Meet Ishan Shukla, the maker of Schirkoa, one of the most critically acclaimed animated shorts to come out of India. The film is the first of its kind to have qualified for the Oscars in its category (Best Animated Short Film) from the country.
Today Ishan Shukla stands proud, basking in the afterglow of having made Schirkoa, one of the most critically acclaimed animated shorts to come out of India. The film is the first of its kind to have qualified for the Oscars in its category (Best Animated Short Film) from the country and has won laurels and awards across the world. But the journey to making history was not an easy one for Ishan.
From dropping out of BITS Pilani to quitting his well-paying job to help his family, the filmmaker’s own story could perhaps be a feature length film by itself. But Ishan notes that there is so much more left to his tale.
It was in Ishan’s second year of college that he realised he simply was not cut out to be an engineer. “When I joined BITS, I was immediately attracted to the creative arts and signed up for drama club,” he says in an interview to The Better India. It was also at this institution that he realised his affinity and love for animation. Hence he decided that it was time to follow his passion and dropped out of college.
Along with his brother’s help, Ishan then enrolled at the 3D Sense Media School, Singapore, in 2008. Once he completed his diploma, he got a job in Singapore which played a seminal role in his development as an all-rounder when it comes to making animation films. “The kind of projects I was getting from the company required me to do everything from the beginning to the end including story boarding and editing. I learnt a lot about making my own film in that time,” he notes.
It was also during that period that the idea of Schirkoa germinated in his mind.
While commuting in Singapore, he said he was surrounded by the banality of perfection and the main concept of the film was formed. It is a 14-minute short about a society where perfection has been achieved and there are no distinctions based on colour or race because everyone wears a bag over their head (and are called bag-heads). The film also explores themes such as immigration, and Ishan says that the Syrian crisis helped shape his ideas about the world. He developed the story initially as graphic novel and notes that he will be expanding the short into a full length feature film in the future.
The four years that it took Ishan to make the film were also peppered with tragedies and victories. For one, he got married with his wife taking over as the film’s producer. But it was also during this period when his father fell ill and he quit his job in Singapore and relocated to Pilani to take care of his father. After running out of funds in India, he took up a full time job that had him working six days a week. This meant he had to become even more disciplined. He would wake up at 2am and work until his day job began, and then worked whenever he had free time.
Ultimately the hard work paid off. Schirkoa premiered at the Oscar-qualifying ‘LA Shorts’ festival in September 2016 where it won the ‘Best Animated Short’ award.

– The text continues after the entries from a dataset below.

(** ** What is restored *)

(** The current function keeps registers in distinct places; a register of the target is
    kept in none of them but its own. *)
Record installable (current target : Unwind_Context) : Prop := {
  in_current : length (reg current) = 18%nat;
  in_target : length (reg target) = 18%nat;
  in_plain : Forall plain (reg target);
  in_slots : ∀ i l, reg current !! i = Some l → l = Nowhere ∨ ∃ a, l = InMemory a ∧ a ≠ 0;
  in_values : ∀ i l, reg target !! i = Some l → match l with InMemory t => t ≠ 0 | ByValue v => fits 64 v | _ => True end;
  in_apart : ∀ i j a b, (i < 17)%nat → (j < 17)%nat → i ≠ j → reg current !! i = Some (InMemory a) →
    reg current !! j = Some (InMemory b) ∨ reg target !! j = Some (InMemory b) → apart a b;
  in_own : ∀ i a t, reg current !! i = Some (InMemory a) → reg target !! i = Some (InMemory t) → t = a ∨ apart a t;
  in_cfa : fits 64 (cfa target) }.

(** The place of register [i] after the registers below [n] were copied. *)
Definition restored (mem mem' : Z → Z) (target : Unwind_Context) (n i : nat) (a : Z) : Prop :=
  ldn mem' 8 a = if decide (i < n)%nat then default (ldn mem 8 a) (value mem target (Z.of_nat i)) else ldn mem 8 a.

Section install.
Context (mem : Z → Z) (Hmem : ∀ a, 0 ≤ mem a < 256) (current target : Unwind_Context) (Hin : installable current target).

Lemma word_fits a : fits 64 (ldn mem 8 a).
Proof using Hmem. exact (ldn_range mem Hmem 8 a). Qed.

(** Nothing but the places of the current function is written. *)
Definition untouched (mem' : Z → Z) : Prop :=
  ∀ b, (∀ i a, (i < 17)%nat → reg current !! i = Some (InMemory a) → ¬ (a ≤ b < a + 8)) → mem' b = mem b.

Lemma install_register_step n lc lt mem1 target1 :
  (n < 17)%nat → orig_context target = Ok target1 → reg current !! n = Some lc → reg target1 !! n = Some lt → untouched mem1 →
  (∀ i a, (i < 17)%nat → reg current !! i = Some (InMemory a) → restored mem mem1 target n i a) →
  ∃ mem2, install_register lc lt mem1 = Ok mem2 ∧ untouched mem2 ∧
    ∀ i a, (i < 17)%nat → reg current !! i = Some (InMemory a) → restored mem mem2 target (S n) i a.
Proof using Hin Hmem.
  destruct Hin as [Hlc Hlt Hp Hs Hv Hap Hown Hcfa]. intros Hn Ho Hc Ht Hun Hres.
  destruct (orig_context_spec target target1 Hlt Ho) as (_ & _ & Ht1).
  destruct (lookup_lt_is_Some_2 (reg target) n) as [l0 Hl0]; [lia|]. pose proof (Ht1 n l0 Hl0) as Hl1. rewrite Ht in Hl1. injection Hl1 as ->.
  pose proof (Forall_lookup_1 _ _ _ _ Hp Hl0) as Hpl. specialize (Hv n l0 Hl0).
  assert (∀ v, value mem target (Z.of_nat n) = v → ∀ i a, (i < 17)%nat → reg current !! i = Some (InMemory a) →
    ∀ mem2, (ldn mem2 8 a = if decide (i = n) then default (ldn mem 8 a) v else ldn mem1 8 a) → restored mem mem2 target (S n) i a) as Hfin.
  { intros v <- i a Hi Hia mem2 E. unfold restored. rewrite E. destruct (decide (i = n)) as [Hd|Hd]; [subst i; by rewrite decide_True by lia|].
    rewrite (Hres i a Hi Hia). destruct (decide (i < n)%nat); [by rewrite decide_True by lia|by rewrite decide_False by lia]. }
  assert (∀ v a, value mem target (Z.of_nat n) = Some v → fits 64 v → reg current !! n = Some (InMemory a) →
    untouched (store8 mem1 a v) ∧ ∀ i b, (i < 17)%nat → reg current !! i = Some (InMemory b) → restored mem (store8 mem1 a v) target (S n) i b) as Hstore.
  { intros v a Hval Hfit Hna. split.
    - intros b Hb. rewrite store8_other by (by apply (Hb n a)). by apply Hun.
    - intros i b Hi Hib. apply (Hfin (Some v) Hval i b Hi Hib). destruct (decide (i = n)) as [Hd|Hd].
      + subst i. assert (b = a) as -> by congruence. by apply ldn_store8.
      + apply ldn_store8_apart. apply (Hap n i a b Hn Hi); [done..|by left]. }
  assert (value mem target (Z.of_nat n) = location_value mem (cfa target) (Z.of_nat n) l0) as Eval by (unfold value; by rewrite Nat2Z.id, Hl0).
  unfold install_register. destruct (Hs n lc Hc) as [->|(a & -> & Ha)]; cbn [slot]; rewrite bind_Ok.
  { exists mem1. split_and!; [|done|].
    - case_decide; [done|]. destruct l0; try done. rewrite orb_true_r. done.
    - intros i a Hi Hia. apply (Hfin _ eq_refl i a Hi Hia). destruct (decide (i = n)); [|done]. subst i. congruence. }
  rewrite (proj2 (Z.eqb_neq a 0) Ha). case_decide as Hd.
  - destruct Hd as [-> ->]. eexists. split; [done|]. by apply Hstore.
  - destruct l0 as [|t|v| |]; try done; cbv iota.
    + exists mem1. split_and!; [done..|]. intros i b Hi Hib. apply (Hfin _ eq_refl i b Hi Hib). destruct (decide (i = n)) as [Hin'|]; [|done]. subst i.
      rewrite Eval. simpl. unfold dwarf_sp_column. rewrite (proj2 (Z.eqb_neq _ _)) by (intros E; apply Hd; split; [lia|done]). simpl.
      rewrite (Hres n b Hn Hib). by rewrite decide_False by lia.
    + rewrite (proj2 (Z.eqb_neq t 0) Hv). cbn [orb].
      assert (ldn mem1 8 t = ldn mem 8 t ∨ t = a) as Hload.
      { destruct (Hown n a t Hc Hl0) as [->|Hat]; [by right|left]. apply ldn_ext. intros b Hb. apply Hun. intros i x Hi Hix Hbx.
        destruct (decide (i = n)) as [->|Hne]; [|destruct (Hap i n x t Hi Hn Hne Hix); [by right|lia|lia]].
        assert (x = a) as -> by congruence. unfold apart in Hat. lia. }
      destruct (Z.eqb_spec t a) as [->|Hta].
      * exists mem1. split_and!; [done..|]. intros i b Hi Hib. apply (Hfin _ eq_refl i b Hi Hib). destruct (decide (i = n)) as [Hin'|]; [|done]. subst i.
        assert (b = a) as -> by congruence. rewrite Eval. simpl. rewrite (Hres n a Hn Hib). by rewrite decide_False by lia.
      * eexists. split; [done|]. destruct Hload as [->|?]; [|done]. by apply Hstore; [|apply word_fits|].
    + eexists. split; [done|]. by apply Hstore.
Qed.
Lemma exception_enters_user_witness :
  ∃ (k : kernel CompletelyFairScheduler SimplePageAllocator) m', Unwind_ReturnToUser 5 0x7777 k = Ok (false, put_mach k m') ∧
    ∃ th, thrs k !! 72 = Some th ∧ ctx_load (mem m') (native_context th) RIP = Ok 0x400100 ∧
      ctx_load (mem m') (native_context th) RDI = Ok 0x7777 ∧ ctx_load (mem m') (native_context th) RSP = Ok 0x101ff0.
Proof.
  destruct (load_spec (S := CompletelyFairScheduler) (F := MemFile) sample_image 70 71 72 73 (im_bytes _ sample_image_ok) sample_kernel 0
    [45; 120] [47; 97] (MkFile sample_image 0) 0) as (f' & k1 & K & c & root & p & th & Hrun & Hoth & Hp & Hmain & Hth & Hb).
  - split; reflexivity.
  - exact sample_image_ok.
  - reflexivity.
  - intros Ha. vm_compute in Ha. discriminate Ha.
  - lia.
  - lia.
  - repeat constructor; vm_compute; congruence.
  - vm_compute. lia.
  - repeat constructor; vm_compute; congruence.
  - vm_compute. lia.
  - split.
    + intros j Ha. pose proof (ty_at_range _ _ _ Ha) as Hr. change (length (page_descriptors (pgalloc (mach sample_kernel)))) with 32%nat in Hr. lia.
    + exists 1. apply (bool_decide_unpack _). vm_compute. exact I.
  - set (p2 := setExceptionPrepareInfo p (MkExc 0x400100 0 0)).
    set (k2 := MkK (set_current_thread (sched k1) 72) (thrs k1) (<[owner th := p2]> (procs k1)) (mach k1)).
    destruct (exception_enters_user K c root k2 72 th p2 (program_view sample_image (program_headers sample_image (read_header (take 64 sample_image))) [45; 120] [47; 97])
      (program_regs (e_entry_point (read_header (take 64 sample_image))) [45; 120]) (MkExc 0x400100 0 0) 0x7777 5) as (m' & Hr & Hb').
    + split; [reflexivity|exact Hth|apply lookup_insert_eq].
    + reflexivity.
    + exact Hb.
    + split; [discriminate|reflexivity].
    + split; [discriminate|reflexivity].
    + vm_compute. split; congruence.
    + intros x Hx. change (program_regs _ _ RSP) with 0x101ff8 in Hx. unfold program_view. apply overlay_is_Some. cbn. apply overlay_is_Some.
      unfold overlay. rewrite decide_True by lia. by eexists.
    + exists k2, m'. split; [exact Hr|]. exists th. split; [exact Hth|].
      split; [|split].
      * exact (load_view _ _ _ _ _ _ _ _ RIP Hb').
      * exact (load_view _ _ _ _ _ _ _ _ RDI Hb').
      * exact (load_view _ _ _ _ _ _ _ _ RSP Hb').
Defined.

Lemma throw_fills_header_witness :
  ∃ (k k' : kernel CompletelyFairScheduler SimplePageAllocator) K c root th v u' R,
    cxa_throw (λ _ _ k, Ok (0, k)) 0x101000 [65; 66] 0x4444 k = Ok (0x100fe0, k') ∧ building K c root th v (mach k') u' R ∧
    shows u' 0x100fc0 0x200000 ∧ shows u' 0x100fc8 0x4444 ∧ shows u' 0x100fd0 0 ∧ u' 0x200001 = Some 66 ∧ u' 0x200002 = Some 0.
Proof.
  destruct (new_process_loading (S := CompletelyFairScheduler) 70 71 72 73 sample_kernel 0 false 0x400000 (0 + virt_cost 1 + virt_cost 2))
    as (k1 & K & c & root & p & th & _ & (Hp & _ & _ & Hth & _ & Hb) & Hroom & _).
  - reflexivity.
  - intros Ha. vm_compute in Ha. discriminate Ha.
  - split.
    + intros j Ha. pose proof (ty_at_range _ _ _ Ha) as Hr. change (length (page_descriptors (pgalloc (mach sample_kernel)))) with 32%nat in Hr. lia.
    + exists 1. apply (bool_decide_unpack _). vm_compute. exact I.
  - lia.
  - lia.
  - split; [discriminate|reflexivity].
  - destruct (user_stack_spec K c root th (vma p) (mach k1) _ _ (0 + virt_cost 1) Hb Hroom) as (v1 & m1 & _ & Hroom1 & Hb1).
    apply (building_free_address K c root th v1 m1 _ _ 0x200000) in Hb1.
    set (v2 := MkVMA (page_allocations v1) (pgt_phys_base v1) (pgt_virt_base v1) 0x200000) in *.
    set (p2 := MkProc false false v2 [72] 72 71 None empty_map false).
    set (k2 := MkK (set_current_thread (sched k1) 72) (thrs k1) (<[owner th := p2]> (procs k1)) m1).
    destruct (throw_fills_header (λ _ _ k, Ok (0, k)) K c root k2 72 th p2
      (overlay 0x100000 0x2000 [] (λ _, None)) (λ r, if decide (r = RSP) then 0x101ff8 else initial_reg User 0x400000 (kernel_stack th) r) 0x101000 [65; 66] 0x4444 0)
      as (k' & v & u' & Hrun & _ & _ & _ & Hb' & Hw1 & Hw2 & Hw3 & Hn & _).
    + split; [reflexivity|exact Hth|apply lookup_insert_eq].
    + reflexivity.
    + exact Hb1.
    + exact Hroom1.
    + lia.
    + intros x Hx. unfold overlay. rewrite decide_True by lia. by eexists.
    + repeat constructor; vm_compute; congruence.
    + simpl. lia.
    + simpl. lia.
    + reflexivity.
    + simpl. lia.
    + simpl. lia.
    + eexists k2, k', K, c, root, th, v, u', _. split; [exact Hrun|]. split; [exact Hb'|]. split; [exact Hw1|]. split; [exact Hw2|]. split; [exact Hw3|].
      split; [exact (Hn 1%nat 66 eq_refl)|exact (Hn 2%nat 0 eq_refl)].
Defined.
Lemma tss_descriptor_spec junk ptr :
  fits 64 ptr → let '(lo, hi) := TSSDescriptor junk ptr 208 in
  tss_base lo hi = ptr ∧ tss_limit lo = 208 ∧ bits 40 4 lo = 9 ∧ seg_present lo = 1 ∧ seg_dpl lo = 0.
Proof.
  intros Hp. unfold TSSDescriptor, tss_base, tss_limit, seg_present, seg_dpl. split_and!.
  - rewrite (bits_pack_here 0 32) by lia. do 3 field. change 0xffff with (Z.ones 16). change 0xff with (Z.ones 8).
    rewrite !low_part, !Z.shiftr_div_pow2 by lia. unfold fits in Hp.
    rewrite (Z.mod_small (ptr / 2 ^ 32)) by (split; [apply Z.div_pos; lia|apply Z.div_lt_upper_bound; lia]).
    pose proof (Z.div_mod ptr (2 ^ 16) ltac:(lia)). pose proof (Z.div_mod (ptr / 2 ^ 16) (2 ^ 8) ltac:(lia)) as H2.
    pose proof (Z.div_mod (ptr / 2 ^ 24) (2 ^ 8) ltac:(lia)) as H3. rewrite Z.div_div in H2, H3 by lia.
    change (2 ^ 16 * 2 ^ 8) with (2 ^ 24) in H2. change (2 ^ 24 * 2 ^ 8) with (2 ^ 32) in H3. lia.
  - rewrite (bits_pack_here 0 16) by lia. by field.
  - by field.
  - by field.
  - by field.
Qed.

Lemma wrmsr_value id v p : fits 64 v → msrs (wrmsr id v p) = <[id := v]> (msrs p).
Proof.
  intros Hv. unfold wrmsr. cbn [msrs]. f_equal. change 0xffffffff with (Z.ones 32). unfold fits in Hv.
  assert (0 ≤ v / 2 ^ 32 < 2 ^ 32) by (split; [apply Z.div_pos; lia|apply Z.div_lt_upper_bound; lia]).
  rewrite Z.land_ones, Z.shiftr_div_pow2 by lia. pose proof (Z.mod_pos_bound v (2 ^ 32) ltac:(lia)).
  rewrite !wrap_small by (unfold fits; lia). apply Z.bits_inj'. intros i Hi. rewrite Z.lor_spec, Z.shiftl_spec by lia.
  destruct (decide (i < 32)).
  - rewrite (Z.testbit_neg_r _ (i - 32)), orb_false_r by lia. by rewrite Z.mod_pow2_bits_low by lia.
  - rewrite Z.mod_pow2_bits_high, orb_false_l, Z.div_pow2_bits by lia. f_equal. lia.
Qed.

Lemma set_kernel_stack_zero t :
  (12 ≤ length t)%nat → ∃ t', set_kernel_stack 0 t = Ok t' ∧ length t' = length t ∧ take 8 (drop 4 t') = replicate 8 0.
Proof.
  intros Hl. do 12 (destruct t as [|? t]; [simpl in Hl; lia|]). unfold set_kernel_stack, for_range. change (Z.to_nat (8 - 0)) with 8%nat.
  do 8 (cbn [for_n]; rewrite wr_total by (simpl; lia); rewrite bind_Ok; simpl). by eexists.
Qed.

Notably, only four months into its festival run, the film has been officially selected in 34 prestigious international film festivals across the world (including Oscar-qualifying, Anima Mundi, Anima Brussels, LA Shorts and SIGGRAPH) and won 16 of them.
For budding animators in India, Ishan has choice words of advice for their careers. “I know there are a lot of people who go deep into specialising in one thing, and there is also value in it, but I would say that right now the best thing to do is to become a generalist. Someone who is a jack of all trades. That way when you are making your own film, you can do everything. And also in the marketplace, there is a lot of demand for generalists,” he notes.
And for those who are itching to follow their passions? Ishan says the key lies in being proactive instead of waiting for inspiration. “People tend to go and study something or go looking for inspiration, but if you are passionate about something and want to do it, then you should just do it. Often times, you learn so much more in the middle of doing what you love and making mistakes as you go along.”